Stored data
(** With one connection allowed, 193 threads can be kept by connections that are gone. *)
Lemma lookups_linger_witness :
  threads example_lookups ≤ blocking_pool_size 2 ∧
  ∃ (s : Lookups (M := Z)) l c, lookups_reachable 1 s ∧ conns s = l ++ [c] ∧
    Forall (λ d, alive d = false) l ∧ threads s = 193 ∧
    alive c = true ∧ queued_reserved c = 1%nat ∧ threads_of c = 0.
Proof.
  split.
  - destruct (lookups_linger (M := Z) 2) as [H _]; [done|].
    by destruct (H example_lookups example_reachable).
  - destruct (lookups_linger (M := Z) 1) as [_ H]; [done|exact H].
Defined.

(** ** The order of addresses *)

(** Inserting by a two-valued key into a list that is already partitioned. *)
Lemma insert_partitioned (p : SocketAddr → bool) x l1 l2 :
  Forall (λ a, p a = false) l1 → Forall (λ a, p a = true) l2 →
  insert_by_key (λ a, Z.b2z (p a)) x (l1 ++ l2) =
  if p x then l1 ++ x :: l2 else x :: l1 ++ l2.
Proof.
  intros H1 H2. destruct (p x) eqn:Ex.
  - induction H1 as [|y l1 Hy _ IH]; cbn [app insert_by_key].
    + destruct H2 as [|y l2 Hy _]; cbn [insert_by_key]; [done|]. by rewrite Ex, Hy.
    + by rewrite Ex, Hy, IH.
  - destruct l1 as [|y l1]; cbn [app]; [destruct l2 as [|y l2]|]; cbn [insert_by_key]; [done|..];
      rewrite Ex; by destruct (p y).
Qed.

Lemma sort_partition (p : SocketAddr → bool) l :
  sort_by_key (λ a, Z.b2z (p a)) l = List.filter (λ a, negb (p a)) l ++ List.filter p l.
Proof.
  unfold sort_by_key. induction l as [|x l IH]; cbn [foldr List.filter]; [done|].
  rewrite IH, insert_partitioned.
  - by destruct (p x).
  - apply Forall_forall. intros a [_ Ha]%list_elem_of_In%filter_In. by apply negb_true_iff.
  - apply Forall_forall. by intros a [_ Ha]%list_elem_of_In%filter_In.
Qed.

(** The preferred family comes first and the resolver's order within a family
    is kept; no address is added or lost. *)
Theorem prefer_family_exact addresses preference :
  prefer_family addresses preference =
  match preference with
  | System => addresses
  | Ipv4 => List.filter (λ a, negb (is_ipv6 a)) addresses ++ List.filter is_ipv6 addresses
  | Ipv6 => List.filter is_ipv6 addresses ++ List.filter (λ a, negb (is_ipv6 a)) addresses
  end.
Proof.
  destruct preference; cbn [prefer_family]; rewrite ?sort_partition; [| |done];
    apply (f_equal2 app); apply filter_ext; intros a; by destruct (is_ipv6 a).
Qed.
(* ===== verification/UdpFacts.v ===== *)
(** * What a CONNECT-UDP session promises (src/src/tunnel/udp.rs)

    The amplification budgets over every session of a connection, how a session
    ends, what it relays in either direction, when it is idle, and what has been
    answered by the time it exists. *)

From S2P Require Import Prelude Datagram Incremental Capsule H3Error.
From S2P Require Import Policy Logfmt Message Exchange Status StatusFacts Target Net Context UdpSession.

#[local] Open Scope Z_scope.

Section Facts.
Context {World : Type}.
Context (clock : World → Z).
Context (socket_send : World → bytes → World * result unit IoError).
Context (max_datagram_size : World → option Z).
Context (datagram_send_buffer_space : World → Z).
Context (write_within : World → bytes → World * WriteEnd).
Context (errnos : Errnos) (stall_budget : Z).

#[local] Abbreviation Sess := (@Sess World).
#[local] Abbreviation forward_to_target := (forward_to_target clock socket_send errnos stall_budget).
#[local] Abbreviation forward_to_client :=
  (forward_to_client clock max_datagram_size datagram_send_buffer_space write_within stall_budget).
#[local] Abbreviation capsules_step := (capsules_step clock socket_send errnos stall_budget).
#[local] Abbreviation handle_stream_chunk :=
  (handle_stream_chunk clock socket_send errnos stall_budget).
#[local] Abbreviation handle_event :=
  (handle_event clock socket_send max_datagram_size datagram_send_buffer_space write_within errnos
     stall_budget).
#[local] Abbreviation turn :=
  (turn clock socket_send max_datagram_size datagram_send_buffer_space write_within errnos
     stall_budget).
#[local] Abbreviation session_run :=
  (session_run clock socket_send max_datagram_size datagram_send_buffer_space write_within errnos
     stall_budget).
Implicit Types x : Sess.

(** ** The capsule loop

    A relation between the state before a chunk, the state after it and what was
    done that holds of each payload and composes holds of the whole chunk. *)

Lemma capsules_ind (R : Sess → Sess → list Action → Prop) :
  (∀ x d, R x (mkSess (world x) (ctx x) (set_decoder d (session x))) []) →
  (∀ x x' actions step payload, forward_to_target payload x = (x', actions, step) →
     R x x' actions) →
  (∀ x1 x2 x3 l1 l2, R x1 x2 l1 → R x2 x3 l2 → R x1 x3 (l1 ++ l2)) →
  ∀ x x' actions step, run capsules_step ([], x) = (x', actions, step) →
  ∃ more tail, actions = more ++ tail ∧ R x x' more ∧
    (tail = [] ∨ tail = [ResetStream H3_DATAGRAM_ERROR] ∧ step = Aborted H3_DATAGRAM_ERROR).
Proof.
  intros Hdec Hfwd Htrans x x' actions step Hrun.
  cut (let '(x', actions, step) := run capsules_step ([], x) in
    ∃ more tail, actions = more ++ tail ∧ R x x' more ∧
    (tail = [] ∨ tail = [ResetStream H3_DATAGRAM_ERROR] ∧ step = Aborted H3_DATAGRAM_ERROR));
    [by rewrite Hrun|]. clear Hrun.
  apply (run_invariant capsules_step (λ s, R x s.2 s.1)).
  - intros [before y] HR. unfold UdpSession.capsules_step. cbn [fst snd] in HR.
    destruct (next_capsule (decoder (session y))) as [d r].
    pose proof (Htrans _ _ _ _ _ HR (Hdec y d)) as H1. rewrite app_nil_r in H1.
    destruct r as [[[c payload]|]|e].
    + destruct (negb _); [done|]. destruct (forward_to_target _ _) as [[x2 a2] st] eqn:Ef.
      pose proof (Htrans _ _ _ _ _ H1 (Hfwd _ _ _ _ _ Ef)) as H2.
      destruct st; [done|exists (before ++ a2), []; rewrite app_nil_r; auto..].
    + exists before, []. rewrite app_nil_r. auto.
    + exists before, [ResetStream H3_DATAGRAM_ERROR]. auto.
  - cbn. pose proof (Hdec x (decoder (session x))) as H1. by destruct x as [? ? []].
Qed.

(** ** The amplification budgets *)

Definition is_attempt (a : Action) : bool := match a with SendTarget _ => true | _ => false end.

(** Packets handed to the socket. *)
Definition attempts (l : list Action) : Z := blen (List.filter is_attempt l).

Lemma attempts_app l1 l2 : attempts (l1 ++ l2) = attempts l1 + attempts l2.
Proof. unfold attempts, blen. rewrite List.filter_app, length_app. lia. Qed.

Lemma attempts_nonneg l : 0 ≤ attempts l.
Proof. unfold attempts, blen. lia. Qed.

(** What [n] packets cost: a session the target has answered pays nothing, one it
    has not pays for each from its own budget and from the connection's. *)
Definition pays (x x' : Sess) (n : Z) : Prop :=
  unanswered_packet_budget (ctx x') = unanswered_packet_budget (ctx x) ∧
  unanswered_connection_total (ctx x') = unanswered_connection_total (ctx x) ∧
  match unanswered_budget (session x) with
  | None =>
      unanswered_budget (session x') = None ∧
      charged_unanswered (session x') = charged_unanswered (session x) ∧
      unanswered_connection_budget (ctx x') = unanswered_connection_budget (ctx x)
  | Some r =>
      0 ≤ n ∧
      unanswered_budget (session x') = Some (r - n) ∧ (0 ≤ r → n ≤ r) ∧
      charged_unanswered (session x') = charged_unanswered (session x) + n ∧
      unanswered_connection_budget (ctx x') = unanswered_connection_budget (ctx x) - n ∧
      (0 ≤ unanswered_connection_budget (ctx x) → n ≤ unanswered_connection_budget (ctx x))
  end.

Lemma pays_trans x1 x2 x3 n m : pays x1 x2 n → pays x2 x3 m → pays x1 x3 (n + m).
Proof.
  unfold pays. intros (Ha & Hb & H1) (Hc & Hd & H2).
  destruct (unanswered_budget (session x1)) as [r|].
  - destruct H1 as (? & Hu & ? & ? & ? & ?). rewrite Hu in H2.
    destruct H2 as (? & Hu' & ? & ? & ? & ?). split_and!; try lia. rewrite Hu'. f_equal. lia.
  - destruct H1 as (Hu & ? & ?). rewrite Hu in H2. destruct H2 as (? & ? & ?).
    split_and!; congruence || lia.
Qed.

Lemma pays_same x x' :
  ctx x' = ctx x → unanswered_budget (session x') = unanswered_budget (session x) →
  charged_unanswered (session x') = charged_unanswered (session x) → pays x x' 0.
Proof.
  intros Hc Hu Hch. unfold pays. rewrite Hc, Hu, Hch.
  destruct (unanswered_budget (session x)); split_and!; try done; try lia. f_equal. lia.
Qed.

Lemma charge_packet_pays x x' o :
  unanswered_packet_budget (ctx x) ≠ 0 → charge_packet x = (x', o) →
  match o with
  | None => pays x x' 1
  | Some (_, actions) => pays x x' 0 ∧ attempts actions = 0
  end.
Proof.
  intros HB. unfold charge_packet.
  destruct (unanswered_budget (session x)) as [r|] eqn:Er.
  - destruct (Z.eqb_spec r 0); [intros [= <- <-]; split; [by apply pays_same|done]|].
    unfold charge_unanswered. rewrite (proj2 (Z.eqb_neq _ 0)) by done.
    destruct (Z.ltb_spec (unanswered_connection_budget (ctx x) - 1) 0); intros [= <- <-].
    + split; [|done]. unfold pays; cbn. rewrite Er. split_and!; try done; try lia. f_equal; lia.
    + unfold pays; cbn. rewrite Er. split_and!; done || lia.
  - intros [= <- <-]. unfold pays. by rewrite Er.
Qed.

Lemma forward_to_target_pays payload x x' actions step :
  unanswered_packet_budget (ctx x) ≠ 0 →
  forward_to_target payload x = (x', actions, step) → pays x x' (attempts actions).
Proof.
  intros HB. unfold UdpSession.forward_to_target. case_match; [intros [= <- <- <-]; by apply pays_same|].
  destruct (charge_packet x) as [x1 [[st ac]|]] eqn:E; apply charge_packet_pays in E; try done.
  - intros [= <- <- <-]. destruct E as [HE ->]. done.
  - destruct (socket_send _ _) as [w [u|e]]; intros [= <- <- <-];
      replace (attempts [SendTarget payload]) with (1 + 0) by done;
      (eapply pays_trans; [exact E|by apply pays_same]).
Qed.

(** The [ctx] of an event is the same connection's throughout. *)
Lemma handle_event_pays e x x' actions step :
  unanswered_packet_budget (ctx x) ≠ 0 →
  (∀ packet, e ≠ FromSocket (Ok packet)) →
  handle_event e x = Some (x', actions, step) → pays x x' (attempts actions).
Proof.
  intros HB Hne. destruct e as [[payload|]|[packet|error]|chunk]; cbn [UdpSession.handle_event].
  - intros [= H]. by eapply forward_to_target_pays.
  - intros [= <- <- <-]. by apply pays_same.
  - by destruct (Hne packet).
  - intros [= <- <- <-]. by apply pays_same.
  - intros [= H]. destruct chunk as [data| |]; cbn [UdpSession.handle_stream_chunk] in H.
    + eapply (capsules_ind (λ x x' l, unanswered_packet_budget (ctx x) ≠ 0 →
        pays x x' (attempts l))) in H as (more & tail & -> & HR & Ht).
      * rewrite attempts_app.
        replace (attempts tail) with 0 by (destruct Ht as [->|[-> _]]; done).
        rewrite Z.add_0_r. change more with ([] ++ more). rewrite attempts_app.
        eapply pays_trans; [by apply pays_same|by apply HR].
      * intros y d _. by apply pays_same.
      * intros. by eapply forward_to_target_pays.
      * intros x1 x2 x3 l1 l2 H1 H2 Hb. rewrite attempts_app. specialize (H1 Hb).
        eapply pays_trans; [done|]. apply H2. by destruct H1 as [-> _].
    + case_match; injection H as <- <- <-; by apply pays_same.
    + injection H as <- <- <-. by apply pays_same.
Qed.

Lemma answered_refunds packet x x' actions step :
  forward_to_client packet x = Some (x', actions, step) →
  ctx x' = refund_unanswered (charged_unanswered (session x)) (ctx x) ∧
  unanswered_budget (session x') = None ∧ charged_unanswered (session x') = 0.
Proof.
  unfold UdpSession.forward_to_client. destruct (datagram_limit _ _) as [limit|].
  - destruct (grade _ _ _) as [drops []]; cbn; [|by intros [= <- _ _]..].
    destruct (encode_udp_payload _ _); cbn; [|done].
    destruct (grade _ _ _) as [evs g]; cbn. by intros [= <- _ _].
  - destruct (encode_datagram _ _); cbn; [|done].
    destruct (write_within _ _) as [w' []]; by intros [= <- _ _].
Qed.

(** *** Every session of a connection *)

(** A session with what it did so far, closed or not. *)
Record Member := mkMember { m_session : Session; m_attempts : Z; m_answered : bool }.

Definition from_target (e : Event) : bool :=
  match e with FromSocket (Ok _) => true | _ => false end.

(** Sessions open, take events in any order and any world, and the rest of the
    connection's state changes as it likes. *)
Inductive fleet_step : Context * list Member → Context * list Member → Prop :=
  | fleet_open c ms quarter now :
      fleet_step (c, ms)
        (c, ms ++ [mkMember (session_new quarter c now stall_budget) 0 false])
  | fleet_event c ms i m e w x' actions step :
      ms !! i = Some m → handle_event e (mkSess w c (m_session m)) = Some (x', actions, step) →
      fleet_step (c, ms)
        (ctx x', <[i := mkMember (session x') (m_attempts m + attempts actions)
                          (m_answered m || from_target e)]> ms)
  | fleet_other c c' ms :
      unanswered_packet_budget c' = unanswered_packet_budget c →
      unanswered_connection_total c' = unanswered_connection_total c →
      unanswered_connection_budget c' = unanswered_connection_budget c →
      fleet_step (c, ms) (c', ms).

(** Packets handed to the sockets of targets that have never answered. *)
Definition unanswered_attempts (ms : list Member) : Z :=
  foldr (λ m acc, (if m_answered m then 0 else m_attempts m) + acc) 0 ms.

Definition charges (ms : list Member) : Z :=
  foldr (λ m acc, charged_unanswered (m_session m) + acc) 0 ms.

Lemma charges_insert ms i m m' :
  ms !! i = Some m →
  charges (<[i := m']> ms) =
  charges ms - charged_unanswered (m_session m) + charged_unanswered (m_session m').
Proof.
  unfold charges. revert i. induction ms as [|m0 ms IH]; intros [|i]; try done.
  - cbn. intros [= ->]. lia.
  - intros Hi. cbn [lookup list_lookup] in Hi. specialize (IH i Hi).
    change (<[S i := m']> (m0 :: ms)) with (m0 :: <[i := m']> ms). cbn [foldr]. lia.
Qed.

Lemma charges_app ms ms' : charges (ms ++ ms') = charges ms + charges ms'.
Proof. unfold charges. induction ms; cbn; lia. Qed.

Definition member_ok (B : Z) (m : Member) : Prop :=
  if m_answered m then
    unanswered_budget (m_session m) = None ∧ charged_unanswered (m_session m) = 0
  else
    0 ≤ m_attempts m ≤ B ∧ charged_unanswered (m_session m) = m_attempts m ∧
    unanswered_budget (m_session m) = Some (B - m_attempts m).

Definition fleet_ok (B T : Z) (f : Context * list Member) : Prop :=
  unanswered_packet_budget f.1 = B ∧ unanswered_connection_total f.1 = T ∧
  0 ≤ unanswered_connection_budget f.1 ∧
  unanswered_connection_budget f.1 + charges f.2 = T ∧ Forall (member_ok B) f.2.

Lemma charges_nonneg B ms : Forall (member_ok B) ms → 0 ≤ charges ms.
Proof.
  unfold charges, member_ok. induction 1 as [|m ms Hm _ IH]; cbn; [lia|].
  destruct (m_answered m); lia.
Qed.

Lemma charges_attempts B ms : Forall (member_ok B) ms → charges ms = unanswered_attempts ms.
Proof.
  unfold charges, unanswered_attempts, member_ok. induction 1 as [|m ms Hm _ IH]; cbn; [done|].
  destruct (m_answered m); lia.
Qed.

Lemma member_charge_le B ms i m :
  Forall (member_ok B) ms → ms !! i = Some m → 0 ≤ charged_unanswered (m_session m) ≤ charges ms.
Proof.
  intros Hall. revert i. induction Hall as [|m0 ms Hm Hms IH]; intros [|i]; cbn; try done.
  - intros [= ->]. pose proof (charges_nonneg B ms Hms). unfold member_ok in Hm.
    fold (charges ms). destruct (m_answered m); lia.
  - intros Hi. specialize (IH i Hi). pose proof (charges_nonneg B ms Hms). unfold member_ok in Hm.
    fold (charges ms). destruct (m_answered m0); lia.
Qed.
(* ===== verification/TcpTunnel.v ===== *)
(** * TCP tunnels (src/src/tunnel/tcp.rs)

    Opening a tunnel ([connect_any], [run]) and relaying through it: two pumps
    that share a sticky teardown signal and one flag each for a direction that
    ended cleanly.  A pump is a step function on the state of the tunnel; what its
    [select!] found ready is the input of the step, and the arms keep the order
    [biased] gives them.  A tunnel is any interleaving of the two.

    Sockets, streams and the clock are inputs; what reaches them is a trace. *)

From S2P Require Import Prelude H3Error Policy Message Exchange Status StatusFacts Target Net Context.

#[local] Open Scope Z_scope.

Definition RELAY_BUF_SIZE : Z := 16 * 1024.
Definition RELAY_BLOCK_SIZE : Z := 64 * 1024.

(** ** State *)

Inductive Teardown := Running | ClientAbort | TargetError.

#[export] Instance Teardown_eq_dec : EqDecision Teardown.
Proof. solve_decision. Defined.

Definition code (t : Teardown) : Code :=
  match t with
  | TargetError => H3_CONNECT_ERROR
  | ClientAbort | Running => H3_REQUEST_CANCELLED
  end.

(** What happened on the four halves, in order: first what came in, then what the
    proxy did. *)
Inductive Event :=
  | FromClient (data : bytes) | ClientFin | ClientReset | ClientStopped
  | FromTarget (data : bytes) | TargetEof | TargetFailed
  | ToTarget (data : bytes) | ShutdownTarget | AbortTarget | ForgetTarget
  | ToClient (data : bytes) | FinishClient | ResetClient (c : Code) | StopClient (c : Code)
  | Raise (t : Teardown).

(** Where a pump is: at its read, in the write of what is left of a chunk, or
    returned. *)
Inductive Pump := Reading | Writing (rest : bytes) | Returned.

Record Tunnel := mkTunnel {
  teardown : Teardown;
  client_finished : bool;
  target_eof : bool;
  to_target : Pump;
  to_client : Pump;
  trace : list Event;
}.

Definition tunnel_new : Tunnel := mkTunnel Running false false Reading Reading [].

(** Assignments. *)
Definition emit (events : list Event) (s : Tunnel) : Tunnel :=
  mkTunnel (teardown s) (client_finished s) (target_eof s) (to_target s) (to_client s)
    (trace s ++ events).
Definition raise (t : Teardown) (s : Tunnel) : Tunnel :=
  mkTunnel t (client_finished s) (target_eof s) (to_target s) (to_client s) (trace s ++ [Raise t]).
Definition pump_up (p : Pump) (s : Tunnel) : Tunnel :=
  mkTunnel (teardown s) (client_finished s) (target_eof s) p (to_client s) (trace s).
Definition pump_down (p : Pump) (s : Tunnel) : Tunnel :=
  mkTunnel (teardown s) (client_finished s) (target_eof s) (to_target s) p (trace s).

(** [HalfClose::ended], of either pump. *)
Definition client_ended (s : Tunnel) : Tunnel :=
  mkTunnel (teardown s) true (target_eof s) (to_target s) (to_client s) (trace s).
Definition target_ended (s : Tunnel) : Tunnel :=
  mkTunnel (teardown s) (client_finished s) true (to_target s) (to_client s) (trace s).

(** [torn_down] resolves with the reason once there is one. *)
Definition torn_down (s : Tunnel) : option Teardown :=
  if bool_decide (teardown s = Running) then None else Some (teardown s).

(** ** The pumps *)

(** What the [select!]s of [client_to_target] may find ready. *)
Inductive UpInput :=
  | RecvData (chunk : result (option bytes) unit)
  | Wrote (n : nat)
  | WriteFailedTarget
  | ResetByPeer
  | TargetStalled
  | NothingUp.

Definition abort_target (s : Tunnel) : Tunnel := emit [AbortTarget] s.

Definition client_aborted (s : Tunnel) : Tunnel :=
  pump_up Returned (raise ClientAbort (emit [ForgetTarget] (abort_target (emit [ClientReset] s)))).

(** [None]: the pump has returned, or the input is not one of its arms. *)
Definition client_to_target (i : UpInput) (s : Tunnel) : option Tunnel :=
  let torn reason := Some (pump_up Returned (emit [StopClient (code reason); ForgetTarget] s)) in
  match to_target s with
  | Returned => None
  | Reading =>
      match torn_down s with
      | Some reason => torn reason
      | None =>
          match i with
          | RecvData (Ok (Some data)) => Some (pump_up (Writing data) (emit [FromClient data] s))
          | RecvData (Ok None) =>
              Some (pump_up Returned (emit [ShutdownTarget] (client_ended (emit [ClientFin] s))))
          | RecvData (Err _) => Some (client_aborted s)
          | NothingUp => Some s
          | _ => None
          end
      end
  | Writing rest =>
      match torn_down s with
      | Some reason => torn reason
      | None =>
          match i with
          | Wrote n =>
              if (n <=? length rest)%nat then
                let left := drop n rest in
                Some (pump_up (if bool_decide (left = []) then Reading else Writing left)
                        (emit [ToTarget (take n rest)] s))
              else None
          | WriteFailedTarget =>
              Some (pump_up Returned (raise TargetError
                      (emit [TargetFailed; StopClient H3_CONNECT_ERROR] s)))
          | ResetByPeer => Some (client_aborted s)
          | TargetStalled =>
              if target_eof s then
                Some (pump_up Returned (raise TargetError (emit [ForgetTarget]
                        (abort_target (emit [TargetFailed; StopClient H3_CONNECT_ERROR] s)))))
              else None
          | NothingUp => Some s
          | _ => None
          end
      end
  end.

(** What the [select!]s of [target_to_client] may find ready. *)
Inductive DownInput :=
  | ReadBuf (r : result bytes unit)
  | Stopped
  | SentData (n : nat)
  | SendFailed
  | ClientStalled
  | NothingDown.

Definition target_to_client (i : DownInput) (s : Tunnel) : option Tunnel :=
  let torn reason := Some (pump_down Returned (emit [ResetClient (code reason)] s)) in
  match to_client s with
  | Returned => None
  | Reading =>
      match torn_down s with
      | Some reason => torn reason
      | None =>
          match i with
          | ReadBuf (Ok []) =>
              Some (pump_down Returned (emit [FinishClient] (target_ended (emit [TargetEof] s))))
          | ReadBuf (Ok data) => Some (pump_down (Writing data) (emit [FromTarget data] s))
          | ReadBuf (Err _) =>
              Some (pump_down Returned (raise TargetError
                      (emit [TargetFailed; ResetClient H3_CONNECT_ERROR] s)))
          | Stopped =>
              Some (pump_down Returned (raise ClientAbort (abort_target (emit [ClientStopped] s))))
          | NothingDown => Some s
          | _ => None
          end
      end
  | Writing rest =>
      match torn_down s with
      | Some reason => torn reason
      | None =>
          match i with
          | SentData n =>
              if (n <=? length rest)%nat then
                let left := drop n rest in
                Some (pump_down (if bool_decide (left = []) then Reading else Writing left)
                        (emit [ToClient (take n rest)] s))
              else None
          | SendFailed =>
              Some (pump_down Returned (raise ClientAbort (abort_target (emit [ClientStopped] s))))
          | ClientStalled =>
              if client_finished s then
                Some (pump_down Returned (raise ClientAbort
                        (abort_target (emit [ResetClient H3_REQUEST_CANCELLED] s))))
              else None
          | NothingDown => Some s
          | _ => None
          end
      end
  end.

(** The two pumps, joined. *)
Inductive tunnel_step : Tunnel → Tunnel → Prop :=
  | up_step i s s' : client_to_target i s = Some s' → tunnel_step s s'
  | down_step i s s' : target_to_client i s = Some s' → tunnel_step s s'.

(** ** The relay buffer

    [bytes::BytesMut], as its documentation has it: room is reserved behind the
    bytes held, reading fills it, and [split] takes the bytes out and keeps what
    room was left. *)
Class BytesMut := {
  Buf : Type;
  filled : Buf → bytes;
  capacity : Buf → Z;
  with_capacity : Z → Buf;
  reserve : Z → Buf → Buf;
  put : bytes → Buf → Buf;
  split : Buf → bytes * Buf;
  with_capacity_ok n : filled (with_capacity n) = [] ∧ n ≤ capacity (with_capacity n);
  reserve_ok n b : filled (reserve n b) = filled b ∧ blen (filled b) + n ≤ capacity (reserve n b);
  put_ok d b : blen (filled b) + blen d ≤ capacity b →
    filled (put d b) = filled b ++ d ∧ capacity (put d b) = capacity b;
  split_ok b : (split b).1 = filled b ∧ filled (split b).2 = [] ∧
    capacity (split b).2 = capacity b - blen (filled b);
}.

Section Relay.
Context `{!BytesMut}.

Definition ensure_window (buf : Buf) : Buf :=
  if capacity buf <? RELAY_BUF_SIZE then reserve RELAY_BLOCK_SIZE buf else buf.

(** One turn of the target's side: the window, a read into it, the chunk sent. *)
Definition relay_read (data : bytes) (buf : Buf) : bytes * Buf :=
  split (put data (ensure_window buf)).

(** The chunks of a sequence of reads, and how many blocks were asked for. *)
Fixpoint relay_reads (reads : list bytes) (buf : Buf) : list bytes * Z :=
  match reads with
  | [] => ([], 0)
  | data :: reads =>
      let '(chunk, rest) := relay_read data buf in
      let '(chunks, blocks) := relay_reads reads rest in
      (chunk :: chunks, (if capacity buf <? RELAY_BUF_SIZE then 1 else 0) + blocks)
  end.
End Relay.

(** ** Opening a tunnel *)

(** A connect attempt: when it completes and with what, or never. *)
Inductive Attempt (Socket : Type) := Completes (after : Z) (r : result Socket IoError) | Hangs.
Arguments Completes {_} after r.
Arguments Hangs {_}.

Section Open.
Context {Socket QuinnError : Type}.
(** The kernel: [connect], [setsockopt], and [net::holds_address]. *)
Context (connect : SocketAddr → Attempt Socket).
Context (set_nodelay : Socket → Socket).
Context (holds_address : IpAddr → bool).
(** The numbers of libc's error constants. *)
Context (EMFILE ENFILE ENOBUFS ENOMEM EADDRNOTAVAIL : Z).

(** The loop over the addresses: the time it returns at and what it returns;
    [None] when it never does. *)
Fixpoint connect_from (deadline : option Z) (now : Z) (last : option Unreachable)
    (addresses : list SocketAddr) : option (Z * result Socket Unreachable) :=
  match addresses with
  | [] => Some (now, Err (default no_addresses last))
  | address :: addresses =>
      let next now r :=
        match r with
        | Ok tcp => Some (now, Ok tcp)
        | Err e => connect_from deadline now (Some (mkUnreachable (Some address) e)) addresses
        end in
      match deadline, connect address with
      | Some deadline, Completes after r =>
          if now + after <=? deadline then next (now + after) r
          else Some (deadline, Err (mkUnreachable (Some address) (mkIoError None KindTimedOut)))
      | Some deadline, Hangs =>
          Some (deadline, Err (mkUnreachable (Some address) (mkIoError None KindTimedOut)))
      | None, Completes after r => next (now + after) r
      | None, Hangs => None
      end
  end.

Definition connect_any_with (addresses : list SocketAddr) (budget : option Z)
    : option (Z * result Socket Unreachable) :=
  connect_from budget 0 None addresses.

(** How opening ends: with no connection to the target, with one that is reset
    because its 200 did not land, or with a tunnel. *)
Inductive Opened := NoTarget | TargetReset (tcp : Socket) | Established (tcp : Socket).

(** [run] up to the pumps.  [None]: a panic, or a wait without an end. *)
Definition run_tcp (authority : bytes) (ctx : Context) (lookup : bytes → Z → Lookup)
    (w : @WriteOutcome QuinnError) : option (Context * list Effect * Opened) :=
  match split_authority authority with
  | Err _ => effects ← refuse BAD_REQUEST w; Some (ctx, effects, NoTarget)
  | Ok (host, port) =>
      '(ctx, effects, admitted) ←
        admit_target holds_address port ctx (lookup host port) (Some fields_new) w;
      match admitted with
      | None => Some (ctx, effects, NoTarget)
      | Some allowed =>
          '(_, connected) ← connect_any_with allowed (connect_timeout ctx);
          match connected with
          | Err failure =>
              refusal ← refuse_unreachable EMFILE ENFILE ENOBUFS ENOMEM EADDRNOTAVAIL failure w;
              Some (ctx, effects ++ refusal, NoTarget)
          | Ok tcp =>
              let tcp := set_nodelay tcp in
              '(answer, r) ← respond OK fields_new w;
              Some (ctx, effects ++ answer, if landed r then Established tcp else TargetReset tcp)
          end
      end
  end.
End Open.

### What you need to do
Only the lines from the first line of the records through the one containing "Forall (λ d, alive" should be reproduced, exactly, with both of them included.

### Output for this task
(** With one connection allowed, 193 threads can be kept by connections that are gone. *)
Lemma lookups_linger_witness :
  threads example_lookups ≤ blocking_pool_size 2 ∧
  ∃ (s : Lookups (M := Z)) l c, lookups_reachable 1 s ∧ conns s = l ++ [c] ∧
    Forall (λ d, alive d = false) l ∧ threads s = 193 ∧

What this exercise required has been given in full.